When Congress adjourned in September, the differences between the House and Senate versions of the war profits bill had not yet been resolved. That was a relief to the Chicago Tribune, which called it a “communistic defense act” that in the event of war would allow the president to “communize the American nation as completely as Lenin communized Russia.”96
At that point, with pressure building for dramatic action, Wilson’s former Secretary of War Newton Baker threw a monkey wrench into the proceedings. He responded to a letter to the New York Times by William Floyd, the head of Peace Patriots, by denying that there had been any discussion of protecting private U.S. commercial or financial interests in the run-up to the United States’ entry into the World War and averred that “America’s safety from future wars cannot be secured by muzzling bankers or disabling munitions makers.”97 Four days later, banker Thomas Lamont wrote, challenging Floyd’s evidence and blaming German aggression, not U.S. commercial interests, for U.S. entry.98
These very issues formed the crux of renewed committee investigations in early 1936. Was it true that the House of Morgan and other Wall Street firms had pushed the United States to war in order to recoup the enormous sums they had lent to the Allies? Both sides readied for the battle. The much-anticipated showdown occurred on January 7, when J. P. Morgan appeared before the committee along with his partners Lamont and George Whitney, as well as Frank Vanderlip, a former president of National City Bank. John W. Davis came along as Morgan’s counsel. The committee moved the hearings to the Caucus Room of the Senate Office Building in order to accommodate the record number of requests for seats. Nye Committee researchers had been poring over the books and files of the banking behemoth for almost a year, examining more than 2 million letters, telegrams, and other documents. The night before the hearings, the firm invited reporters to its forty-room suite at the Shoreham Hotel for an off-the-record background briefing by Lamont and Whitney. Nye took to the radio to lay out his position to a national audience. “After we had started stretching our American neutrality policy to accommodate commercial interests to the extent of permitting loans,” he reasoned, “the Allied powers were never in doubt as to what America would ultimately do. They knew what we didn’t seem to realize, namely that where our pocketbook was, there would we and our hearts ultimately be.”

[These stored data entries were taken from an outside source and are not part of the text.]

(** X21: an error is printed, without an explicit exit code, exactly for a
    rejection (its message) and for a result object with [isError] and a
    non-empty output (the message of the [CompileError] made of that
    output); everything else that is printed carries the exit code 0. *)
Theorem error_print_iff (settled : NextLint.Settled Info) (message : string) :
  (In (NextLint.PrintAndExit message None)
      (NextLint.afterLintCheck green CompileError_message settled) <->
   settled = NextLint.Rejected Info message \/
   exists output info,
     output <> "" /\
     settled
     = NextLint.Resolved (NextLint.LintReport (Some output) true info) /\
     message = CompileError_message output) /\
  (forall text code,
     In (NextLint.PrintAndExit text code)
        (NextLint.afterLintCheck green CompileError_message settled) ->
     code = None \/ code = Some 0).
Proof.
  split; [split |].
  - destruct settled as [rejection | lintResults].
    + intros Hin. members. injection Hin as ->. now left.
    + cases_of lintResults; intros Hin; members;
        injection Hin as <-; right; exists s; eexists;
        (split; [apply truthy_true; exact Htruthy |]); split; reflexivity.
  - intros [-> | (output & info & Hne & -> & ->)]; [simpl; auto |].
    apply truthy_true in Hne.
    destruct info; settle; rewrite Hne; simpl; auto.
  - intros text code.
    destruct settled as [rejection | lintResults].
    + intros Hin. members. injection Hin as _ <-. now left.
    + cases_of lintResults; intros Hin; members;
        injection Hin as _ <-; auto.
Qed.

(** X22: a result object without output, or with an empty one, is
    reported as a success even when [isError] is set: the last thing done
    is to print the line of success with the exit code 0. *)
Theorem error_without_output_is_success (output : option string)
  (isError : bool) (eventInfo : option Info) :
  NextLint.truthy_opt output = false ->
  exists telemetry,
    NextLint.afterLintCheck green CompileError_message
      (NextLint.Resolved (NextLint.LintReport output isError eventInfo))
    = (telemetry ++
       [NextLint.PrintAndExit (green "✔ No ESLint warnings or errors")
          (Some 0)])%list /\
    forall event, In event telemetry ->
                  forall text code, event <> NextLint.PrintAndExit text code.
Proof.
  intros Hout.
  destruct output as [s |], isError, eventInfo as [info |];
    settle; simpl in Hout; try rewrite Hout; simpl;
    first [exists [NextLint.TelemetryRecord info false;
                   NextLint.TelemetryFlush]
          | exists []];
    (split; [reflexivity |]);
    intros event Hin text code; members; subst event; discriminate.
Qed.

End LintResultsFacts.
(** X4: the size of a registration is not checked: a size of 0 or below is
    answered like any other, the record is stored with that size as its
    chunkSize, and for a negative size above -2^53 with totalChunks 1. *)
Theorem registerFileHandler_unchecked_size (now draw : Z) (r : Server.Request)
    (s : Server.ServerState) (decoded : Server.FileMetadata) :
  Server.Method r = "POST"%string -> Server.BodyJSON r = Some decoded ->
  Server.FileSize decoded <= 0 ->
  exists md,
    fst (Server.registerFileHandler now draw r s) = Server.WriteJSON md
    /\ Server.filesMetadata (snd (Server.registerFileHandler now draw r s)) !! Server.ID md
       = Some md
    /\ Server.ChunkSize md = Server.FileSize decoded
    /\ (- 2 ^ 53 < Server.FileSize decoded < 0 -> Server.TotalChunks md = 1).
Proof.
  intros Hm Hb Hsize.
  eexists. rewrite (registerFileHandler_accepted _ _ _ _ _ Hm Hb).
  cbn [fst snd Server.filesMetadata Server.ID Server.ChunkSize Server.TotalChunks
       Server.with_plan].
  split; [done|]. split; [apply lookup_insert_eq|].
  destruct (calculateChunkSize_range draw (Server.FileSize decoded)) as [Hr Hcs].
  assert (Hc : Server.calculateChunkSize draw (Server.FileSize decoded)
               = Server.FileSize decoded).
  { rewrite Hcs. destruct (Z.ltb_spec (Server.FileSize decoded)
      (Server.rand_Intn draw (Server.maxChunkSize - Server.minChunkSize + 1)
       + Server.minChunkSize)); lia. }
  rewrite Hc. split; [done|]. apply totalChunksOf_self_neg.
Qed.
Definition detect_script (w : World) : string :=
  joinpath (script_dir w) "detect_hardware.py".

Definition probe_warning (e : exc) : event :=
  show_warning ("Hardware detection failed: " ++ exc_str e)%string.

Definition probe_started (w : World) : event :=
  subprocess_run [executable w; detect_script w].

(** The first of the capability files that exists, as the loop finds it. *)
Fixpoint first_existing (w : World) (json_files : list string) : option (result pyval) :=
  match json_files with
  | [] => None
  | json_file :: rest =>
      match capabilities_file w json_file with
      | Some loaded => Some loaded
      | None => first_existing w rest
      end
  end.

(** Reading a written configuration. *)
Definition config_get (key : string) (config : pyval) : option pyval :=
  match config with
  | PDict items => lookup key items
  | _ => None
  end.

Definition config_keys (config : pyval) : list string :=
  match config with
  | PDict items => keys items
  | _ => []
  end.

(** The trace of a run. *)
Definition trace_of {A} (outcome : result A * Wizard * list event) : list event :=
  snd outcome.

Definition example_caps : pyval :=
  PDict [ ("optimization",
            PDict [ ("recommended_mode", PStr "vanilla");
                    ("optimization_score", PInt 35) ]) ].

(** A world around a file system: the operator says yes twice, picks the
    first kernel and the given mode; the first capability file is as given
    and the second does not exist. *)
Definition world_with (files : Filesystem) (running : string)
    (memory probed : result Z) (caps_file : option (result pyval))
    (mode_position : nat) : World := {|
  fs := files;
  release := running;
  euid := 0;
  pid := 4242;
  script_dir := "/opt/vmware/scripts";
  executable := "/usr/bin/python3";
  memory_fix := memory;
  probe := probed;
  capabilities_file := fun p =>
    if String.eqb p "/tmp/vmware_hw_capabilities.json" then caps_file else None;
  confirm_start := Ok true;
  kernel_pick := Ok 0%nat;
  mode_pick := Ok mode_position;
  confirm_final := Ok true;
  config_write := Ok tt;
  clock := 1730000000 # 1
|}.

(** All goes well, and the operator picks vanilla. *)
Definition example_world : World :=
  world_with example_fs example_release (Ok 0) (Ok 0) (Some (Ok example_caps)) 1.

(** The configuration the wizard writes in [example_world]. *)
Definition example_config : pyval :=
  PDict [ ("selected_kernels",
            PList [ PDict [ ("full_version", PStr "6.17.0-1-generic");
                            ("version", PStr "6.17");
                            ("major", PInt 6); ("minor", PInt 17); ("patch", PInt 0);
                            ("is_current", PBool true) ] ]);
          ("optimization_mode", PStr "vanilla");
          ("hw_capabilities", example_caps);
          ("timestamp", PFloat (1730000000 # 1));
          ("auto_configure_iommu", PBool false) ].

(** The probe exits with status 1 and a capability file is there. *)
Definition failed_probe_world : World :=
  world_with example_fs example_release (Ok 1) (Ok 1) (Some (Ok example_caps)) 0.

(** The probe runs out of time, and the memory checker cannot be started. *)
Definition timeout_world : World :=
  world_with example_fs example_release
    (Raise (mkExc FileNotFoundError "[Errno 2] No such file or directory: 'sudo'"))
    (Raise (mkExc TimeoutExpired "timed out after 30 seconds"))
    (Some (Ok example_caps)) 0.

(** The operator presses Ctrl+C while the memory checker runs. *)
Definition interrupted_world : World :=
  world_with example_fs example_release
    (Raise (mkExc KeyboardInterrupt "")) (Ok 0) (Some (Ok example_caps)) 0.

(** All goes well until the configuration file cannot be opened. *)
Definition unwritable_world : World := {|
  fs := example_fs;
  release := example_release;
  euid := 0;
  pid := 4242;
  script_dir := "/opt/vmware/scripts";
  executable := "/usr/bin/python3";
  memory_fix := Ok 1;
  probe := Ok 0;
  capabilities_file := fun _ => None;
  confirm_start := Ok true;
  kernel_pick := Ok 0%nat;
  mode_pick := Ok 0%nat;
  confirm_final := Ok true;
  config_write :=
    Raise (mkExc PermissionError
             "[Errno 13] Permission denied: '/tmp/vmware_wizard_config.json'");
  clock := 1730000000 # 1
|}.

(** The operator says no to the first confirmation. *)
Definition declined_world : World := {|
  fs := example_fs;
  release := example_release;
  euid := 0;
  pid := 4242;
  script_dir := "/opt/vmware/scripts";
  executable := "/usr/bin/python3";
  memory_fix := Ok 1;
  probe := Ok 0;
  capabilities_file := fun _ => None;
  confirm_start := Ok false;
  kernel_pick := Ok 0%nat;
  mode_pick := Ok 0%nat;
  confirm_final := Ok true;
  config_write := Ok tt;
  clock := 1730000000 # 1
|}.

(** The first capability file is malformed, the one named after the
    process holds capabilities. *)
Definition malformed_first_world : World := {|
  fs := example_fs;
  release := example_release;
  euid := 0;
  pid := 4242;
  script_dir := "/opt/vmware/scripts";
  executable := "/usr/bin/python3";
  memory_fix := Ok 1;
  probe := Ok 0;
  capabilities_file := fun p =>
    if String.eqb p "/tmp/vmware_hw_capabilities.json"
    then Some (Raise (mkExc JSONDecodeError "Expecting value: line 1 column 1 (char 0)"))
    else if String.eqb p "/tmp/vmware_hw_capabilities_4242.json"
    then Some (Ok example_caps)
    else None;
  confirm_start := Ok true;
  kernel_pick := Ok 0%nat;
  mode_pick := Ok 0%nat;
  confirm_final := Ok true;
  config_write := Ok tt;
  clock := 1730000000 # 1
|}.

(** A kernel whose name has a fourth part, and not a number. *)
Definition four_part_fs : Filesystem := {|
  stat := stat_of
    [ ("/lib/modules", Directory);
      ("/lib/modules/6.17.0.custom-1", Directory) ];
  listdir := fun p =>
    if String.eqb p "/lib/modules" then ["6.17.0.custom-1"%string] else []
|}.






(** The modules root is a regular file. *)
Definition broken_root_fs : Filesystem := {|
  stat := stat_of [ ("/lib/modules", RegularFile) ];
  listdir := fun _ => []
|}.

Definition broken_root_world : World :=
  world_with broken_root_fs example_release (Ok 1) (Ok 0) None 0.

(** Kernels are installed, none of them supported with headers. *)
Definition bare_fs : Filesystem := {|
  stat := stat_of
    [ ("/lib/modules", Directory);
      ("/lib/modules/6.17.0-1-generic", Directory);
      ("/lib/modules/6.19.0-2-generic", Directory);
      ("/lib/modules/6.19.0-2-generic/build", Directory);
      ("/opt/vmware/scripts/detect_hardware.py", RegularFile) ];
  listdir := fun p =>
    if String.eqb p "/lib/modules"
    then [ "6.19.0-2-generic"; "6.17.0-1-generic" ]%string
    else []
|}.

Definition bare_world : World :=
  world_with bare_fs example_release (Ok 1) (Ok 0) None 0.

(** [c in s] *)
Fixpoint has_char (c : ascii) (s : string) : bool :=
  match s with
  | EmptyString => false
  | String x rest => Ascii.eqb x c || has_char c rest
  end.

(** The label of a kernel in the selection menu. *)
Definition menu_label (kernel : KernelInfo) : string :=
  if is_current kernel
  then (" " ++ full_version kernel ++ " (current)")%string
  else ("   " ++ full_version kernel)%string.

Definition all_kernels_entry : string * choice_value :=
  ("All supported kernels with headers"%string, ChoiceAll).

Morgan released a nine-page statement denying such allegations. It read, “We call particular attention to the secured nature of these loans, because there has been an impression fostered in certain quarters to the effect that the Allied loans were worthless unless America entered the war; that the holders of these loans urged our Government into the war ‘to make the loans good.’ There was nothing in the facts remotely justifying this fantastic theory. The loans were always good. No one feared for their safety.” The statement argued that U.S. business was already thriving from supplying the Allies and there was no material advantage to having the United States enter the war.99
Losing the debate could have enormous consequences. Nye and Clark recognized that the evidence presented about U.S. entry into the past war could determine the fate of the important neutrality bill they were introducing that week.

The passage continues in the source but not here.